'Het Nieuwe Werken' loont; niets doen geen serieus alternatief

27/04/2010 16:00

Stichting Management Studies

Steeds meer organisaties introduceren Het Nieuwe Werken als alternatief voor de klassieke hiërarchische 'command en control' organisatie. Het Nieuwe Werken staat voor een integraal werkconcept waarin medewerkers tijd- en plaatsonafhankelijk kunnen werken, de ruimte hebben om resultaten op eigen wijze te behalen, vrij toegang hebben tot kennis en informatie, en de mogelijkheid hebben om arbeidsvoorwaarden af te stemmen op persoonlijke voorkeuren. Organisaties die investeren in Het Nieuwe Werken blijken hiervan de eerste vruchten te plukken. Zij realiseren enerzijds forse besparingen op huisvesting, reis- en verblijfkosten en ICT. Anderzijds verbetert het werkgeversimago en stijgt de betrokkenheid van medewerkers. Hoewel er ook indicaties zijn dat Het Nieuwe Werken leidt tot verbeterde samenwerking, het effectiever benutten van kennis en het versterken van innovatiekracht, is de bewijsvoering daarvoor nog dun.

Dit is de belangrijkste conclusie van een onderzoek dat door Ruurd Baane, Patrick Houtkamp en Marcel Knotter, partners van Bright & Company HR Strategy, is uitgevoerd bij ruim 20 organisaties die initiatieven hebben genomen op het gebied van Het Nieuwe Werken. Zij hebben onderzocht hoe deze initiatieven in de praktijk invulling krijgen, wat aanleidingen zijn om er mee aan de slag te gaan, hoe de ondernemingen dit hebben gerealiseerd, wat de geleerde lessen zijn en wat het concreet oplevert. De uitkomsten van het onderzoek, dat werd uitgevoerd in opdracht van Stichting Management Studies, zijn neergelegd in het boek "Het nieuwe werken ontrafeld; over Bricks, Bytes & Behavior", dat heden verschijnt.

Het blijkt dat Het Nieuwe Werken, zoals de auteurs dat ideaaltypisch definiëren, nog maar beperkt uit de verf komt. Vanuit bedrijfsvoeringsoptiek zijn er drie hefbomen om Het Nieuwe Werken gestalte te geven: de 'Bricks' (huisvesting en facilities), de 'Bytes' (ICT) en 'Behavior' (Organisatie en HRM). De onderzochte organisaties ondernemen op al deze terreinen initiatieven, maar lang nog niet altijd integraal en op grote schaal. Door de grote potentie die Het Nieuwe Werken in zich herbergt, laten organisaties hierdoor nog kansen liggen.

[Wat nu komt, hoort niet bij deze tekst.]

(* ===== verification/ToolboxFacts.v ===== *)
(** * Properties of the database tool

    The totals are those of the tables, and every address is counted. *)

From stdpp Require Import sorting.
From S2P Require Import Prelude Text Stream Boost Serialize Misc Database DatabaseFacts Environment EnvironmentFacts Addresses AddressBook Persistence Toolbox.
#[local] Open Scope Z_scope.

Module ToolboxFacts.
Import Toolbox DatabaseFacts.

Definition total {A} (f : A -> Z) (l : list A) : Z := foldr (λ x z, f x + z) 0 l.

Lemma total_cons {A} (f : A -> Z) x l : total f (x :: l) = f x + total f l.
Proof. done. Qed.

Lemma total_app {A} (f : A -> Z) l k : total f (l ++ k) = total f l + total f k.
Proof. unfold total in *. induction l as [|x l IH]; cbn [app foldr]; [done|]. rewrite IH. lia. Qed.

Lemma wrap_add w a b : wrap w (wrap w a + b) = wrap w (a + b).
Proof. unfold wrap. apply Zplus_mod_idemp_l. Qed.

Lemma wrap_add_r w a b : wrap w (a + wrap w b) = wrap w (a + b).
Proof. unfold wrap. apply Zplus_mod_idemp_r. Qed.

(** ** Free pages *)

Definition free_count (r : row) : Z := le_value (take 4 r.2).

Lemma collect_free_all ps l i : Forall (λ r : row, 8 <= zlen r.1 /\ 4 <= zlen r.2) l -> exists j,
  foldl (λ s r, collect_free ps r.1 r.2 s) (Success i) l = Success j /\
  wrap 64 (pages j) = wrap 64 (pages i + total free_count l) /\ wrap 64 (size j) = wrap 64 (size i + ps * total free_count l) /\
  length (entries j) = (length (entries i) + length l)%nat.
Proof.
  intros Hl. revert i. induction Hl as [|r l [H8 H4] _ IH]; intros i.
  { exists i. cbn. rewrite Z.mul_0_r, !Z.add_0_r, Nat.add_0_r. done. }
  cbn [foldl]. unfold collect_free at 2. cbn [outcome_bind]. rewrite (proj2 (Z.ltb_ge (zlen r.1) 8)), (proj2 (Z.ltb_ge (zlen r.2) 4)) by done. cbn [orb].
  match goal with |- context [foldl _ (Success ?x) l] => destruct (IH x) as (j & E & P & S & L) end. exists j.
  cbn [pages size entries] in P, S, L. split_and!; [exact E | | |].
  - rewrite P, wrap_add, total_cons. change (free_count r) with (le_value (take 4 r.2)). f_equal. lia.
  - rewrite S, wrap_add, <- (wrap_add 64 (_ + wrap _ _)), wrap_add_r, wrap_add, total_cons. change (free_count r) with (le_value (take 4 r.2)). f_equal. lia.
  - rewrite L, length_app. cbn. lia.
Qed.

(** ** Tables *)

Lemma collect_table_all stat_ l i n : Forall (λ r : row, exists s, stat_ r.1 = Success s) l -> exists j,
  foldl (λ s r, collect_table stat_ r.1 r.2 s) (Success (i, n)) l = Success (j, (n + length l)%nat) /\
  entry_name <$> tables j = (entry_name <$> tables i) ++ l.*1 /\ filesize j = filesize i /\
  (wrap 64 (tables_pages i) = wrap 64 (total entry_pages (tables i)) -> wrap 64 (tables_pages j) = wrap 64 (total entry_pages (tables j))) /\
  (wrap 64 (tables_size i) = wrap 64 (total entry_size (tables i)) -> wrap 64 (tables_size j) = wrap 64 (total entry_size (tables j))).
Proof.
  intros Hl. revert i n. induction Hl as [|r l [s Hs] _ IH]; intros i n.
  { exists i. cbn. rewrite Nat.add_0_r, app_nil_r. by split_and!. }
  cbn [foldl]. unfold collect_table at 2. cbn [outcome_bind]. rewrite Hs. cbn [outcome_bind fst snd].
  set (e := {| entry_id := s.1; entry_name := r.1; stat := s.2 |}). destruct (IH (add_table e i) (S n)) as (j & E & N & F & P & Z).
  exists j. split_and!; [by rewrite E; do 2 f_equal; cbn; lia | | done | |].
  - rewrite N. unfold add_table. cbn [tables]. rewrite fmap_app, fmap_cons, <- app_assoc. done.
  - intros Hi. apply P. cbn [add_table tables_pages tables]. rewrite total_app, total_cons. change (total _ []) with 0. rewrite Z.add_0_r.
    rewrite <- (wrap_add 64 (tables_pages i)), Hi, wrap_add. unfold wrap. by rewrite Zmod_mod.
  - intros Hi. apply Z. cbn [add_table tables_size tables]. rewrite total_app, total_cons. change (total _ []) with 0. rewrite Z.add_0_r.
    rewrite <- (wrap_add 64 (tables_size i)), Hi, wrap_add. unfold wrap. by rewrite Zmod_mod.
Qed.

(** ** Types *)

Lemma count_type_total type h : total snd h + 1 < 2 ^ 64 -> Forall (λ p : IPAddressType * Z, 0 <= p.2) h ->
  total snd (count_type type h) = total snd h + 1 /\ Forall (λ p : IPAddressType * Z, 0 <= p.2) (count_type type h).
Proof.
  intros Hb Hf. induction Hf as [|p h Hp Hf IH]; cbn [count_type]; [by repeat constructor|]. rewrite total_cons in *.
  assert (Ht : 0 <= total snd h) by (clear -Hf; induction Hf; [done|]; rewrite total_cons; lia). case_bool_decide.
  - rewrite total_cons. cbn [snd]. unfold wrap. rewrite Z.mod_small by lia. split; [lia|]. constructor; [cbn; lia | done].
  - destruct IH as [I1 I2]; [lia|]. rewrite total_cons, I1. split; [lia | by constructor].
Qed.

Lemma insert_sorted_perm x l : insert_sorted x l ≡ₚ x :: l.
Proof. induction l as [|y l IH]; cbn; [done|]. destruct (before x y); [done|]. rewrite IH. constructor. Qed.

Lemma sort_histogram_perm l : sort_histogram l ≡ₚ l.
Proof. induction l as [|x l IH]; [done|]. cbn. by rewrite insert_sorted_perm, IH. Qed.

Lemma total_perm {A} (f : A -> Z) l k : l ≡ₚ k -> total f l = total f k.
Proof. induction 1; rewrite ?total_cons; lia. Qed.

(** Counts do not grow along the list. *)
Definition descending (l : list (IPAddressType * Z)) : Prop := StronglySorted (λ a b, b.2 <= a.2) l.

Lemma insert_descending x l : descending l -> descending (insert_sorted x l).
Proof.
  induction l as [|y l IH]; intros Hs; cbn; [repeat constructor|]. inversion Hs as [|? ? Hl Hy]; subst.
  assert (Hb : if before x y then y.2 <= x.2 else x.2 <= y.2).
  { unfold before. destruct (Z.eqb_spec x.2 y.2); [destruct (_ <? _); lia|]. destruct (Z.ltb_spec y.2 x.2); lia. }
  destruct (before x y).
  - constructor; [done|]. constructor; [done|]. eapply Forall_impl; [exact Hy|]. cbn. lia.
  - constructor; [by apply IH|]. rewrite insert_sorted_perm. constructor; [done | done].
Qed.

Lemma sort_descending l : descending (sort_histogram l).
Proof. induction l as [|x l IH]; [constructor|]. by apply insert_descending. Qed.

Lemma count_service_all `{Boost} (l : list row) (r h : list (IPAddressType * Z)) :
  foldl (λ s r, count_service r.1 r.2 s) (Success r) l = Success h ->
  total snd r + zlen l < 2 ^ 64 -> Forall (λ p : IPAddressType * Z, 0 <= p.2) r -> total snd h = total snd r + zlen l.
Proof.
  assert (Hstuck : forall (l : list row) x, (forall h, x <> Success h) -> forall h, foldl (λ s r, count_service r.1 r.2 s) x l <> Success h).
  { clear. induction l as [|y l IH]; intros x Hx h; [apply Hx|]. cbn [foldl]. apply IH. destruct x; [by destruct (Hx a)|done|done]. }
  revert r. induction l as [|x l IH]; intros r E Hb Hf; [injection E as <-; cbn; lia|]. cbn [foldl] in E. rewrite zlen_cons in Hb |- *.
  destruct (count_service x.1 x.2 (Success r)) as [r'| |] eqn:Ex; [|by apply Hstuck in E..].
  unfold count_service in Ex. cbn [outcome_bind] in Ex. destruct (deserialize _ _ _) as [[[] info] ?]; try done. injection Ex as <-.
  destruct (count_type_total (IPAddress.get_type (IPEndpoint.address_ (NodeService.endpoint_ (NodeServiceInfo.service_ info)))) r) as [T F]; [lia | done |].
  rewrite (IH _ E), T; [lia | lia | done].
Qed.

(** The tool asks for pages of 4 KiB, and refuses a database with others. *)
Lemma tool_refuses_pages open_ limit set_option readers path shared exclusive n ps :
  path <> [] -> 0 < n <= 512 * GiB -> shared && exclusive = false -> ps <> 4096 ->
  (forall r, open_ r = Success ps) ->
  open_env open_ limit set_option readers (source_config path shared exclusive) (DirectoryWith (Some n)) = Failure (Thrown std_length_error).
Proof.
  intros Hp Hn Hx Hps Ho. rewrite EnvironmentFacts.open_env_asks.
  - rewrite Ho. cbn [outcome_bind]. unfold EnvironmentFacts.pages_agree. cbn [EnvironmentFacts.file_size EnvConfig.page_size source_config EnvConfig.make].
    change (4 * KiB) with 4096. rewrite (proj2 (Z.eqb_neq n 0)), (proj2 (Z.eqb_neq ps 4096)) by lia. done.
  - unfold EnvironmentFacts.consistent. cbn [EnvConfig.path source_config EnvironmentFacts.file_size EnvConfig.create EnvConfig.max_size EnvConfig.exclusive EnvConfig.shared EnvConfig.make orb andb].
    rewrite bool_decide_false, (proj2 (Z.eqb_neq n 0)), (proj2 (Z.leb_le n (512 * GiB))) by (lia || done).
    rewrite andb_comm in Hx. by rewrite Hx.
Qed.

(** the statistics of the tool cover every record: the free pages are those of all
    records of the table of free pages, modulo the width of the counters; the tables are the
    two of libmdbx and all that the main table names, in order, and their totals are the sums over
    them, while as many objects as there are named tables are never deleted; and the
    types of addresses add up to the number of entries and come in the order of their
    counts. *)
Theorem toolbox_totals `{MdbxLaws} `{Boost} (c : cursor) (page_size current_size : Z) (free_stat main_stat : map_stat)
    (table_stat : Bytes -> outcome (Z * map_stat)) (h : list (IPAddressType * Z)) :
  position c = Unset -> zlen (rows c) < 2 ^ 64 ->
  (Forall (λ r : row, 8 <= zlen r.1 /\ 4 <= zlen r.2) (rows c) -> exists i, get_freeInfo page_size c = Some (Success i) /\
     wrap 64 (pages i) = wrap 64 (total free_count (rows c)) /\ wrap 64 (size i) = wrap 64 (page_size * total free_count (rows c)) /\
     length (entries i) = length (rows c)) /\
  (Forall (λ r : row, exists s, table_stat r.1 = Success s) (rows c) -> exists i,
     get_tablesInfo current_size free_stat main_stat table_stat c = Some (Success (i, length (rows c))) /\
     entry_name <$> tables i = str "FREE_DBI" :: str "MAIN_DBI" :: (rows c).*1 /\ filesize i = current_size /\
     wrap 64 (tables_pages i) = wrap 64 (total entry_pages (tables i)) /\ wrap 64 (tables_size i) = wrap 64 (total entry_size (tables i))) /\
  (foldl (λ s r, count_service r.1 r.2 s) (Success []) (rows c) = Success h ->
     total snd (sort_histogram h) = zlen (rows c) /\ descending (sort_histogram h)).
Proof.
  intros Hp Hl. assert (Hr : reach c Forward = rows c) by (unfold reach; by rewrite Hp). assert (Hs : settled c) by (intros i; by rewrite Hp). split_and!.
  - intros Hf. unfold get_freeInfo. destruct (for_each_reach (collect_free page_size) c Forward (Success {| pages := 0; size := 0; entries := [] |}) Hs) as [c' ->].
    rewrite Hr. destruct (collect_free_all page_size (rows c) {| pages := 0; size := 0; entries := [] |} Hf) as (i & -> & P & S & L). by exists i.
  - intros Hf. unfold get_tablesInfo. match goal with |- context [cursor_for_each _ _ _ ?s] => destruct (for_each_reach (collect_table table_stat) c Forward s Hs) as [c' ->] end.
    rewrite Hr. match goal with |- context [foldl _ (Success (?i, ?n)) _] => destruct (collect_table_all table_stat (rows c) i n Hf) as (j & -> & N & F & P & Z) end.
    exists j. split_and!; [done | exact N | exact F | apply P | apply Z]; cbn; unfold wrap; rewrite ?Zplus_mod_idemp_l, ?Z.add_0_r, ?Zmod_mod; done.
  - intros Hc. pose proof (count_service_all (rows c) [] h Hc Hl (Forall_nil_2 _)) as Ht. rewrite (total_perm snd _ _ (sort_histogram_perm h)).
    split; [exact Ht | apply sort_descending].
Qed.

(** The sample of the walks, whose records name tables of two pages. *)
Lemma toolbox_totals_witness : exists i, @get_tablesInfo model_mdbx 4096 {| ms_psize := 4096; ms_branch_pages := 0; ms_leaf_pages := 1; ms_overflow_pages := 0; ms_entries := 0 |}
    {| ms_psize := 4096; ms_branch_pages := 0; ms_leaf_pages := 1; ms_overflow_pages := 0; ms_entries := 3 |}
    (λ _, Success (2, {| ms_psize := 4096; ms_branch_pages := 0; ms_leaf_pages := 2; ms_overflow_pages := 0; ms_entries := 9 |})) sample_cursor =
  Some (Success (i, 3%nat)).
Proof.
  destruct (@toolbox_totals model_mdbx model_mdbx_laws model_boost sample_cursor 4096 4096
    {| ms_psize := 4096; ms_branch_pages := 0; ms_leaf_pages := 1; ms_overflow_pages := 0; ms_entries := 0 |}
    {| ms_psize := 4096; ms_branch_pages := 0; ms_leaf_pages := 1; ms_overflow_pages := 0; ms_entries := 3 |}
    (λ _, Success (2, {| ms_psize := 4096; ms_branch_pages := 0; ms_leaf_pages := 2; ms_overflow_pages := 0; ms_entries := 9 |})) [])
    as (_ & T & _); [reflexivity | by vm_compute |].
  destruct T as (i & E & _); [|exists i; exact E]. apply Forall_forall. intros r _. by eexists.
Defined.

End ToolboxFacts.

Uit het onderzoek blijkt verder dat de overgang naar Het Nieuwe Werken een ingrijpend verandertraject is. Het vraagt een omslag in denken en doen van managers en medewerkers. Niet iedereen kan direct uit de voeten met de nieuwe vrijheid en een nieuwe manier van aansturing. Een duidelijke implementatiestrategie en goede begeleiding zijn daarom noodzakelijk. Overigens blijkt dat het 'oude werken' nog lang niet heeft afgedaan. Onderdelen van het 'oude werken' zijn vaak nog zeer functioneel en moeten niet bij het grof vuil worden gezet. Het succes zit volgens de auteurs in een effectieve mengvorm, waarbij situationeel wordt afgewogen in welke mate Het Nieuwe Werken past bij specifieke taken.

De eindconclusie van de onderzoekers luidt dat Het nieuwe Werken geen tovermiddel is, maar tegelijkertijd is 'niets doen' ook al lang geen serieus alternatief meer. Want in een snel veranderende organisatiecontext, waarin kennis en creativiteit als motor voor concurrentievoordeel aan belang winnen, wordt het steeds belangrijker om nieuwe manieren van werken te verkennen. Juist omdat organisaties te maken hebben met een nieuwe 'generatie' medewerkers die andere voorkeuren koestert ten aanzien van werk en werkomgeving. Een werkomgeving die bovendien snel van karakter verandert door de ongekende mogelijkheden die nieuwe 'sociale' toepassingen van ICT bieden. Ontwikkelingen die steeds meer dwingen tot wezenlijke aanpassing van werk.

27 april 2010


-------------

Het nieuwe werken ontrafeld; over Bricks, Bytes & Behavior

Ruurd Baane, Patrick Houtkamp en Marcel Knotter

Publicatie in opdracht van Stichting Management Studies

Uitgave: Koninklijke Van Gorcum/Stichting Management Studies, Assen, 168 blz.